Pour Ennahdha, l’équation posée par Béji Caïd Essebsi est difficile. Se mettre à dos l’UGTT, l’Utica, Nidaa et probablement BCE en maintenant un soutien inconditionnel au gouvernement Youssef Chahed, ou accepter le changement de gouvernement et voir sa représentation dans l’exécutif se réduire à peau de chagrin ? Rached Ghannouchi et ses troupes semblent avoir opté pour une certaine neutralité tout en espérant voir ce gouvernement tenir jusqu’aux élections municipales. Ils ont choisi de dire que le cheminement électoral pourrait être menacé par un changement de gouvernement et que, par conséquent, il est trop tôt. Donc, grosso modo, on veut que ce gouvernement reste jusqu’aux élections municipales parce qu’au vu des résultats de ces élections, on aura notre mot à dire.

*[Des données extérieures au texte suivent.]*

(* ===== verification/UeventWorker.v ===== *)
(** * uevent: the worker pool, the dispatch loop and the end of a base

    Models [src/uevent/uevent_worker.c] and, from [src/uevent/uevent.c],
    [uevent_base_dispatch] and [uevent_deinit].  A worker thread is the sequence
    of its turns: each pops a task, runs it and finalizes it.  A wait for
    another thread that nothing would end has no result ([None]). *)

From S2P Require Import Prelude.
From S2P Require Import MinHeap.
From S2P Require Import Uevent.
Import MinHeap (mst, mh, nodes).
Import Uevent.

Module UeventWorker.

Definition UEV_EXTRA_WORKER_TASKS : Z := 100.
Definition UEV_MAX_WORKER_MULTIPLIER : Z := 8.

Definition set_pool_running (x : bool) (p : uevent_worker_pool_t) : uevent_worker_pool_t :=
  Pool x (active_tasks p) (queue_size p) (total_workers p) (num_workers p) (task_queue p).
Definition set_active_tasks (x : Z) (p : uevent_worker_pool_t) : uevent_worker_pool_t :=
  Pool (pool_running p) x (queue_size p) (total_workers p) (num_workers p) (task_queue p).
Definition set_total_workers (x : Z) (p : uevent_worker_pool_t) : uevent_worker_pool_t :=
  Pool (pool_running p) (active_tasks p) (queue_size p) x (num_workers p) (task_queue p).
Definition set_queue (sz : Z) (q : list uevent_task_t) (p : uevent_worker_pool_t) : uevent_worker_pool_t :=
  Pool (pool_running p) (active_tasks p) sz (total_workers p) (num_workers p) q.

(** The outcome of [wait_and_pop_task]: it sleeps, returns null, or a task. *)
Inductive popped := Sleeps | NoTask | GotTask (t : uevent_task_t).

Section worker.
Context {K : Type} {Kern : Kernel K}.
Variable user_cb : Z -> loc -> Z -> Z -> Z -> M (@ust K) unit.

(** [enable_extra_workers], and whether [syslog2_get_pri()] has [LOG_DEBUG]. *)
Variable extra debug : bool.

Definition the_pool : M (@ust K) uevent_worker_pool_t := p ← gets pool; of_option p.
Definition change_pool (f : uevent_worker_pool_t -> uevent_worker_pool_t) : M (@ust K) unit :=
  p ← the_pool; modify (put_pool (Some (f p))).

(** The compare-and-swap loop succeeds at its first round when no other thread
    interferes. *)
Definition try_spawn_extra_worker : M (@ust K) unit :=
  if negb extra then mret tt
  else
    p ← the_pool;
    let max_workers := s32 (u32 (num_workers p * UEV_MAX_WORKER_MULTIPLIER)) in
    if max_workers <=? total_workers p then mret tt
    else
      change_pool (set_total_workers (s32 (total_workers p + 1)));;
      ok ← syscall (k_alloc RThread);
      if (ok : bool) then mret tt
      else change_pool (fun p => set_total_workers (s32 (total_workers p - 1)) p).

Definition wait_and_pop_task : M (@ust K) popped :=
  p ← the_pool;
  if (queue_size p =? 0) && pool_running p then mret Sleeps
  else if queue_size p <? 1 then mret NoTask
  else
    when (negb debug && (total_workers p <? queue_size p)) try_spawn_extra_worker;;
    p ← the_pool;
    match task_queue p with
    | [] => ub
    | t :: q =>
        change_pool (fun p => set_active_tasks (s32 (active_tasks p + 1))
                               (set_queue (s32 (queue_size p - 1)) q p));;
        mret (GotTask t)
    end.

Definition process_worker_task (t : uevent_task_t) : M (@ust K) unit :=
  let i := task_uev t in
  r ← uevent_try_ref (Some i);
  match r with
  | None => mret tt
  | Some _ =>
      u ← slot_get i;
      match ev u with
      | None => uevent_put_ i
      | Some e =>
          E ← ev_get e;
          if negb (bool_decide (is_Some (cb E))) || pending_free E then uevent_put_ i
          else
            start ← time_ms;
            let queue_delay := s64 (s64 start - s64 (cron_time t)) in
            when (negb (cron_time t =? 0))
              (u ← slot_get i;
               when (negb debug && (10000 <? queue_delay)) try_spawn_extra_worker);;
            match cb_wrapper E with
            | None => ub
            | Some UserCbWrapper =>
                uevent_user_cb_wrapper user_cb e (fd E) (triggered_events t) (cb E) (arg E)
            end;;
            uevent_put_ i
      end
  end.

(** The event of a task leaves the pool. *)
Definition release_task (t : uevent_task_t) : M (@ust K) unit :=
  u ← slot_get (task_uev t);
  match ev u with
  | None => mret tt
  | Some e =>
      E ← ev_get e;
      ev_put e (set_is_in_worker_pool false E);;
      uevent_put_ (task_uev t)
  end.

Definition finalize_worker_task (t : uevent_task_t) : M (@ust K) unit :=
  release_task t;;
  change_pool (fun p => set_active_tasks (s32 (active_tasks p - 1)) p).

(** One turn of [uevent_worker_thread]. *)
Definition worker_turn : M (@ust K) popped :=
  r ← wait_and_pop_task;
  match r with
  | GotTask t => process_worker_task t;; finalize_worker_task t;; mret r
  | _ => mret r
  end.

(** The turns of [uevent_extra_worker_thread]; it returns how many tasks it ran,
    and whether it sleeps or has ended. *)
Fixpoint extra_worker_turns (tasks_left : nat) (ran : Z) : M (@ust K) (Z * bool) :=
  p ← the_pool;
  match tasks_left with
  | O => mret (ran, true)
  | S tasks_left =>
      if negb (pool_running p) then mret (ran, true)
      else
        r ← worker_turn;
        match r with
        | Sleeps => mret (ran, false)
        | NoTask => mret (ran, true)
        | GotTask _ => extra_worker_turns tasks_left (ran + 1)
        end
  end.

Definition uevent_extra_worker_thread : M (@ust K) (Z * bool) :=
  r ← extra_worker_turns (Z.to_nat UEV_EXTRA_WORKER_TASKS) 0;
  when (r.2 : bool) (change_pool (fun p => set_total_workers (s32 (total_workers p - 1)) p));;
  mret r.

Definition uevent_worker_pool_is_idle : M (@ust K) bool :=
  p ← gets pool;
  match p with
  | None => mret true
  | Some p => mret ((queue_size p <? 1) && (active_tasks p =? 0))
  end.

(** Nothing else runs in this model: a pool that is not idle stays so. *)
Definition uevent_worker_pool_wait_for_idle : M (@ust K) unit :=
  idle ← uevent_worker_pool_is_idle;
  if (idle : bool) then mret tt else ub.

(** The loop over the queue of [uevent_worker_pool_stop] and of
    [uevent_worker_pool_destroy]; only the first counts [queue_size] down. *)
Fixpoint drain_queue (fuel : nat) (count : bool) : M (@ust K) unit :=
  match fuel with
  | O => ub
  | S fuel =>
      p ← the_pool;
      match task_queue p with
      | [] => mret tt
      | t :: q =>
          change_pool (set_queue (if count then s32 (queue_size p - 1) else queue_size p) q);;
          release_task t;;
          drain_queue fuel count
      end
  end.

Definition uevent_worker_pool_stop : M (@ust K) unit :=
  p ← gets pool;
  match p with
  | None => mret tt
  | Some p =>
      change_pool (set_pool_running false);;
      drain_queue (S (length (task_queue p))) true
  end.

Definition uevent_worker_pool_destroy : M (@ust K) unit :=
  p ← gets pool;
  match p with
  | None => mret tt
  | Some p =>
      change_pool (set_pool_running false);;
      drain_queue (S (length (task_queue p))) false;;
      modify (put_pool None)
  end.

(** ** The dispatch loop *)

Fixpoint dispatch_loop (fuel : nat) : M (@ust K) Z :=
  match fuel with
  | O => ub
  | S fuel =>
      r ← dispatch_turn user_cb;
      match r with
      | Some rc => mret rc
      | None => dispatch_loop fuel
      end
  end.

Definition uevent_base_dispatch (fuel : nat) (base' : bool) : M (@ust K) Z :=
  if negb base' then mret UEV_ERR_INVAL
  else
    modify (put_running true);;
    modify (put_stopped false);;
    rc ← dispatch_loop fuel;
    if rc =? UEV_ERR_EPOLL then mark_base_stopped;; mret UEV_ERR_EPOLL
    else
      uevent_worker_pool_wait_for_idle;;
      mark_base_stopped;;
      mret UEV_ERR_OK.

(** ** The end of a base *)

Definition uevent_base_wait_stopped (base' : bool) : M (@ust K) unit :=
  if negb base' then mret tt
  else st ← gets stopped; if (st : bool) then mret tt else ub.

(** The loop of [uevent_deinit] over the slots [i], [i + 1], ... *)
Fixpoint free_slots (count : nat) (i : Z) : M (@ust K) unit :=
  match count with
  | O => mret tt
  | S count =>
      u ← slot_get i;
      (if refcount u =? 0 then mret tt else uevent_free (Some i));;
      free_slots count (i + 1)
  end.

(** [uevent_deinit], up to the release of its own memory; the result says
    whether the wake-up descriptor is closed. *)
Definition uevent_deinit (base' : bool) : M (@ust K) bool :=
  if negb base' then mret false
  else
    uevent_base_loopbreak true;;
    uevent_base_wait_stopped true;;
    p ← gets pool;
    when (bool_decide (is_Some p))
      (uevent_worker_pool_stop;;
       uevent_worker_pool_wait_for_idle;;
       uevent_worker_pool_destroy);;
    mutex_lock;;
    n ← gets (fun s => length (slots s));
    free_slots n 0;;
    W ← ev_get wakeup_event;
    if negb (fd W =? -1) then ev_put wakeup_event (set_fd (-1) W);; mret true
    else mret false.

End worker.

End UeventWorker.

Béji Caïd Essebsi est arrivé à neutraliser les deux poids lourds politiques qu’il avait lui-même convoqués à la table de Carthage. Il peut aujourd’hui décider à sa guise de la suite à donner, et c’est là où il est le maitre du jeu. Il y a de quoi comprendre la béate admiration que lui vouent ses conseillers et certains partisans du Nidaa Tounes qu’il a fondé.
Toutefois, Béji Caïd Essebsi est un excellent tacticien mais un très mauvais stratège. Comme il l’a dit dans son discours, il attend impatiemment que passent les 20 mois qui nous séparent des élections de 2019. A ce moment là, deux options se présentent. La première est celle du repos du guerrier qui jetterait l’éponge et passerait le flambeau. La deuxième est celle de l’animal politique qui se réveillera en période de campagne et qui s’épanouira dans les guerres intestines et dans la confrontation politique. Qu’il s’agisse de l’une ou de l’autre des deux options, la Tunisie devra vivre au rythme des tribulations politiques avec tout ce que cela suppose comme conséquences sur une économie chancelante. C’est là où la stratégie est inexistante, il n’y a aucune vision du pays sur les dix ou quinze prochaines années. On continuera à s’amuser des manœuvres du président et des contre-manœuvres de ses opposants et des ses alliés, mais entre temps, la Tunisie n’avance pas et vit sur des réserves qui fondent comme neige au soleil.